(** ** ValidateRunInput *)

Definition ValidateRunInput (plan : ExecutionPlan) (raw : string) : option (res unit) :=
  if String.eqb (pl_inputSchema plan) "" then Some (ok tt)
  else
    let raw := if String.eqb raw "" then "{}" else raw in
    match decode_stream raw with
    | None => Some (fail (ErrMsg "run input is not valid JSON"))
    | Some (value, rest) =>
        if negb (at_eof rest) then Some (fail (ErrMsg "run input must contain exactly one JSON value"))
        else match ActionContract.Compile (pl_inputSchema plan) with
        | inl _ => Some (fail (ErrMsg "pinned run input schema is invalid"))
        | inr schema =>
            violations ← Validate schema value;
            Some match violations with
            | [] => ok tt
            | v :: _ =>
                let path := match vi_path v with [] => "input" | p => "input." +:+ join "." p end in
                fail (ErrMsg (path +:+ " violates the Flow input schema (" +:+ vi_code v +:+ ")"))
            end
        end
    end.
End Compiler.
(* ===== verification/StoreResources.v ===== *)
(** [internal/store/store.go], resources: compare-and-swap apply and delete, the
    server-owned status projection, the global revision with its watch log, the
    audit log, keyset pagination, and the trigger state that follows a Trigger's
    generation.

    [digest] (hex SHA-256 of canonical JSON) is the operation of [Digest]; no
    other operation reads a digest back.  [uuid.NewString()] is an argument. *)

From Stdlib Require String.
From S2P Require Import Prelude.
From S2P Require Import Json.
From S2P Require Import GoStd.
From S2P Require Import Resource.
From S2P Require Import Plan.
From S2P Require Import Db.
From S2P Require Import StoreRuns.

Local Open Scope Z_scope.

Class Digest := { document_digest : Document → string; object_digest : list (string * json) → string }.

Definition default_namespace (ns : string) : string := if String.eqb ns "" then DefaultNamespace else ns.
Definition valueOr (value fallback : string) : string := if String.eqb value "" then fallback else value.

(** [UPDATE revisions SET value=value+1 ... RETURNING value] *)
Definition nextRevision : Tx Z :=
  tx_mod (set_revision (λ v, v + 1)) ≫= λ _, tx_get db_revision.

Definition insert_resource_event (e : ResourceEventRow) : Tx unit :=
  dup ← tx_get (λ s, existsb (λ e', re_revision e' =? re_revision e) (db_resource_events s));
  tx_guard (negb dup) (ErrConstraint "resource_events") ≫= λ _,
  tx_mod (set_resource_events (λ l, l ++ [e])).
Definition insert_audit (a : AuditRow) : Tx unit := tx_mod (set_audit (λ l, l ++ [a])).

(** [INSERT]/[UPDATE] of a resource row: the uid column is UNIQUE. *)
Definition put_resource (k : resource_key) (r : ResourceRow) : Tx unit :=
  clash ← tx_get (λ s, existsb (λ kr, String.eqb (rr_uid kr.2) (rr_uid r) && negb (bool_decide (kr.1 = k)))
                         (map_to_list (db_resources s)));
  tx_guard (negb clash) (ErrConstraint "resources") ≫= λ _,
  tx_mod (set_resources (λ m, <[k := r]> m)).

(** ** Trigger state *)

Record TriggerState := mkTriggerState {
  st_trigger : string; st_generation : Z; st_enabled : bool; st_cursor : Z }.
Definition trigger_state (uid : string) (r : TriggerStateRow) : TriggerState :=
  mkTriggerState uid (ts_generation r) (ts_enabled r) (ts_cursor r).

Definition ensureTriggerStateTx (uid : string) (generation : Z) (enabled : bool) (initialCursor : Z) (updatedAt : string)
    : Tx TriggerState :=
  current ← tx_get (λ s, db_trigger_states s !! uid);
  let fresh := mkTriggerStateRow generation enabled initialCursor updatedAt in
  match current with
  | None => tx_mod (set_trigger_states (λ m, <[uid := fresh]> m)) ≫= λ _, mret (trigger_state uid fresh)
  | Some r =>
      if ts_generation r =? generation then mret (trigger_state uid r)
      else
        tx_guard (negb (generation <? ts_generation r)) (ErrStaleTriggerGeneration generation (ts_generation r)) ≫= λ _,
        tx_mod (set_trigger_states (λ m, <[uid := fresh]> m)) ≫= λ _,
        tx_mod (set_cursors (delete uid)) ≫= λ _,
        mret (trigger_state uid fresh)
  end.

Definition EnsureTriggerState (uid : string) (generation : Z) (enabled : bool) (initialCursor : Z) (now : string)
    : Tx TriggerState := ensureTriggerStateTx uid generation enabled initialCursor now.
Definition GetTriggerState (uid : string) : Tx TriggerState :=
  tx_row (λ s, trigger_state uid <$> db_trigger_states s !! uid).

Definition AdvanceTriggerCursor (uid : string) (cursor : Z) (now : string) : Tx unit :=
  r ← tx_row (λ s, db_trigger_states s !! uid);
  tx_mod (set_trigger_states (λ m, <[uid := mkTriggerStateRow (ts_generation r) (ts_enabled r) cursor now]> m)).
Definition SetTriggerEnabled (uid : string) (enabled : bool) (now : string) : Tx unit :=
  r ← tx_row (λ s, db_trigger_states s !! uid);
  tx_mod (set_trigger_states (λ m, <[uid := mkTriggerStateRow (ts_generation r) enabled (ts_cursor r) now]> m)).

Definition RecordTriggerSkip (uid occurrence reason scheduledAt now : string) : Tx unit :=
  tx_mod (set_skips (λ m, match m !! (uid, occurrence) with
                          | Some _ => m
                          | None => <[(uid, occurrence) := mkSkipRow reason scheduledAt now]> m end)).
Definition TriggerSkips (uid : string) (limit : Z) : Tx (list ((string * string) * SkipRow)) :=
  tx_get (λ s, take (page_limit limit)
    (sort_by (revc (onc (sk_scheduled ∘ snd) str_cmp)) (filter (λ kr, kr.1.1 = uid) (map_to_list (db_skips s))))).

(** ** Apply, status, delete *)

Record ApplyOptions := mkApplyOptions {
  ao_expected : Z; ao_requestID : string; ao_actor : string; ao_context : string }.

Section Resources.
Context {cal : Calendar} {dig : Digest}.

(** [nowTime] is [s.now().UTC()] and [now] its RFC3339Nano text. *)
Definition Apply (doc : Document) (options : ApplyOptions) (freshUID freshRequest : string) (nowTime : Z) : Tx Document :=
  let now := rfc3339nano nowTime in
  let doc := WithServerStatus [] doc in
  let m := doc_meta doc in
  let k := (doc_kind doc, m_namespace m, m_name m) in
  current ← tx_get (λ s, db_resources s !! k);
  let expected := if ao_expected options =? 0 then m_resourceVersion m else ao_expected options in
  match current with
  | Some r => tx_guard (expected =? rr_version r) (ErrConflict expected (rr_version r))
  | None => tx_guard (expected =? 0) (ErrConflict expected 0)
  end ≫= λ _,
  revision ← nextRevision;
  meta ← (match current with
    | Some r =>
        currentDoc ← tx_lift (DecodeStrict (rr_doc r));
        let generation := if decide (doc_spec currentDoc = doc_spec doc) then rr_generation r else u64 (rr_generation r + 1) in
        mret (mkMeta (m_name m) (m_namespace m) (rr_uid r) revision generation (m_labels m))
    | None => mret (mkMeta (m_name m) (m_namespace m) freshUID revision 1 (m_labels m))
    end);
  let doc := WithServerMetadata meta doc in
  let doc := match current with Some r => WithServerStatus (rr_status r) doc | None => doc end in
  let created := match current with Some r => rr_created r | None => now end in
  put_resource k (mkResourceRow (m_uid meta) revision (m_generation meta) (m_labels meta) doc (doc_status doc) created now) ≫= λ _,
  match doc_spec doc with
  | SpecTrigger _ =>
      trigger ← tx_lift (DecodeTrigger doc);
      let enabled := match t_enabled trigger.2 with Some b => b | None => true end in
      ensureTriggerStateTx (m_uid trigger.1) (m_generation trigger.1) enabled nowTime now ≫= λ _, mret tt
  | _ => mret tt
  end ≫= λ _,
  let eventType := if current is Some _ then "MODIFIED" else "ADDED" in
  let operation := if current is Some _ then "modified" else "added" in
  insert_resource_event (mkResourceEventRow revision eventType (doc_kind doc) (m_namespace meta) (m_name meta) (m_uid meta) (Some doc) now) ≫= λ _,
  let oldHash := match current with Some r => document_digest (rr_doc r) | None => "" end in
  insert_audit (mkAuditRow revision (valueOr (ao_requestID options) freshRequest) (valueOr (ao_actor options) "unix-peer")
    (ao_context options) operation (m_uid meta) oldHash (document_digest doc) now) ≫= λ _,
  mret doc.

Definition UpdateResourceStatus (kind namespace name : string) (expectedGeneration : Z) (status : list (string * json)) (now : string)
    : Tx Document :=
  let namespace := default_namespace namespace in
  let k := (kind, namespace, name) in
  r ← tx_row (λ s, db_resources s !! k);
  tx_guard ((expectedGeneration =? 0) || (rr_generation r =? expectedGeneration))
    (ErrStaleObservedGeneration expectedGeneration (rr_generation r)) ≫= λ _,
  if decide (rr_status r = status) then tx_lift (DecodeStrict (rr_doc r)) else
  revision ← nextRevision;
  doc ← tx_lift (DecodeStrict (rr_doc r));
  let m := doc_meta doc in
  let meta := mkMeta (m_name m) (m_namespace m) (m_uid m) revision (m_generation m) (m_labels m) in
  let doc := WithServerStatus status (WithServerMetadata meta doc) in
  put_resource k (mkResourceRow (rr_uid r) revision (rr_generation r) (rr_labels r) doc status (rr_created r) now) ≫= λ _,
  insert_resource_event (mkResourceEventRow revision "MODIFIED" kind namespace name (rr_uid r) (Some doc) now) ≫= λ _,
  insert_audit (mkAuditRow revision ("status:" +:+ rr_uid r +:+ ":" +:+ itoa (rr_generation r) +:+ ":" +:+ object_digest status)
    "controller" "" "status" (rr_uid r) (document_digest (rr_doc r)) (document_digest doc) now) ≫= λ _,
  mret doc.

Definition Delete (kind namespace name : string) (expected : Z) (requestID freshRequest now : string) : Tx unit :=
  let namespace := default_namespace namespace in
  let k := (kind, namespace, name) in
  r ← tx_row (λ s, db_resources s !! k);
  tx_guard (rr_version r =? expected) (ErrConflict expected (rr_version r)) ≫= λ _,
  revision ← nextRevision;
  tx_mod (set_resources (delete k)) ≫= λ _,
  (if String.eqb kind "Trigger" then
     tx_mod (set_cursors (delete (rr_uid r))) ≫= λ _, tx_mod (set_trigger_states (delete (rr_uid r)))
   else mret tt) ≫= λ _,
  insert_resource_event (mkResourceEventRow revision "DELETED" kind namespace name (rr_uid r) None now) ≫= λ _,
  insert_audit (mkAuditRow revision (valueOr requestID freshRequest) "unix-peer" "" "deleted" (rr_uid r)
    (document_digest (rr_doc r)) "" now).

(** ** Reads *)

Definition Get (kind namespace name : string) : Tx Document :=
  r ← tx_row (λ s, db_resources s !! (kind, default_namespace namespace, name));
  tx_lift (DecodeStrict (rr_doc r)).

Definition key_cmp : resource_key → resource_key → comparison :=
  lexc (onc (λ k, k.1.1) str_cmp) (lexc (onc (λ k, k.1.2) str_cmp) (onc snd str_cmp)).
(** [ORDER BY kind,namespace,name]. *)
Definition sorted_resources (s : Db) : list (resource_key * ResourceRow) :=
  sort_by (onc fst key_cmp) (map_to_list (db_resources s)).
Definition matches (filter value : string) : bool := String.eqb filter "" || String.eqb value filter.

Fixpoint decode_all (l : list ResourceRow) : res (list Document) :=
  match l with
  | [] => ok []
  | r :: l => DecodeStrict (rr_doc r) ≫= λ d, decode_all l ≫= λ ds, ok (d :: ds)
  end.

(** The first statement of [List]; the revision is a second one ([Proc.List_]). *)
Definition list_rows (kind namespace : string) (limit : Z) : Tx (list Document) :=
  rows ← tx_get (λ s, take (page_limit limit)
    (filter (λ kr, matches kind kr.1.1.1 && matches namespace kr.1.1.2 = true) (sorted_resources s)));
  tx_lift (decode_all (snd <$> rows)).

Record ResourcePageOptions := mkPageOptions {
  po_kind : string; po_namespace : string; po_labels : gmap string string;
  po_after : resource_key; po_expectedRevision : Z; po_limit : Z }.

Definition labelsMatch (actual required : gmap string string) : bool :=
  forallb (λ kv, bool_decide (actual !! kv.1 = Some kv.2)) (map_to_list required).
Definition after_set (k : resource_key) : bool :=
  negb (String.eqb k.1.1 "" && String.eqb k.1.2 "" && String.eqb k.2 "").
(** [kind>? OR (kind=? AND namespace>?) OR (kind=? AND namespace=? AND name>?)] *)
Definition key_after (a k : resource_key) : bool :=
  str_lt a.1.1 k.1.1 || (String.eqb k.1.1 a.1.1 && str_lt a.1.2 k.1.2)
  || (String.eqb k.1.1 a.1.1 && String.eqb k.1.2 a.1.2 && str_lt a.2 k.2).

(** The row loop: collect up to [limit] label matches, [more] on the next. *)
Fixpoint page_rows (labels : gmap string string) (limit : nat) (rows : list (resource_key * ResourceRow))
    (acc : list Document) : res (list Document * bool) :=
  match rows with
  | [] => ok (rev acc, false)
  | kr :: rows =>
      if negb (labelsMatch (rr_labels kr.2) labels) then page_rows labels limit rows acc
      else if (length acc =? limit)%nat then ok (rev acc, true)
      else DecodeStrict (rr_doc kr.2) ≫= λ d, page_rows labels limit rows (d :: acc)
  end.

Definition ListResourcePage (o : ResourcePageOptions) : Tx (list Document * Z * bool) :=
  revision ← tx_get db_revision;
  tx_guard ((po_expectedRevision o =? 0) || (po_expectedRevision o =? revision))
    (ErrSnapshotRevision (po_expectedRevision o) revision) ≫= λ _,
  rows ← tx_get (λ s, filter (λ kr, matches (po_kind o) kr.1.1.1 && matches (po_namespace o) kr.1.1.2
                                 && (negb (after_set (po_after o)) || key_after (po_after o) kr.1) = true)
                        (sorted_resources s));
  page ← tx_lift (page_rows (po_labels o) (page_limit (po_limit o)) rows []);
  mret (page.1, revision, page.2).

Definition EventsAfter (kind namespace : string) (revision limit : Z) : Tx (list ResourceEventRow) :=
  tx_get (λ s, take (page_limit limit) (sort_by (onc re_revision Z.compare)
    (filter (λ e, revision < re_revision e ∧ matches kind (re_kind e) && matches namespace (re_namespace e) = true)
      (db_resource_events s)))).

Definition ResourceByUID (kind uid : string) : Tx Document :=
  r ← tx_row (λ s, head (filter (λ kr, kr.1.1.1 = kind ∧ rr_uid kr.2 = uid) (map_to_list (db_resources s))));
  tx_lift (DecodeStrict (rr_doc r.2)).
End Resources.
::::
> **WHAT YOU ARE ASKED TO DO**:
Print, please, the lines from the first line of the material through the line that contains "(** [internal/store/store.go], resources: compare-and-swap", exactly as written and with nothing added.

> **SOLUTION TO THE PROBLEM**:
(** ** ValidateRunInput *)

Definition ValidateRunInput (plan : ExecutionPlan) (raw : string) : option (res unit) :=
  if String.eqb (pl_inputSchema plan) "" then Some (ok tt)
  else
    let raw := if String.eqb raw "" then "{}" else raw in
    match decode_stream raw with
    | None => Some (fail (ErrMsg "run input is not valid JSON"))
    | Some (value, rest) =>
        if negb (at_eof rest) then Some (fail (ErrMsg "run input must contain exactly one JSON value"))
        else match ActionContract.Compile (pl_inputSchema plan) with
        | inl _ => Some (fail (ErrMsg "pinned run input schema is invalid"))
        | inr schema =>
            violations ← Validate schema value;
            Some match violations with
            | [] => ok tt
            | v :: _ =>
                let path := match vi_path v with [] => "input" | p => "input." +:+ join "." p end in
                fail (ErrMsg (path +:+ " violates the Flow input schema (" +:+ vi_code v +:+ ")"))
            end
        end
    end.
End Compiler.
(* ===== verification/StoreResources.v ===== *)
(** [internal/store/store.go], resources: compare-and-swap apply and delete, the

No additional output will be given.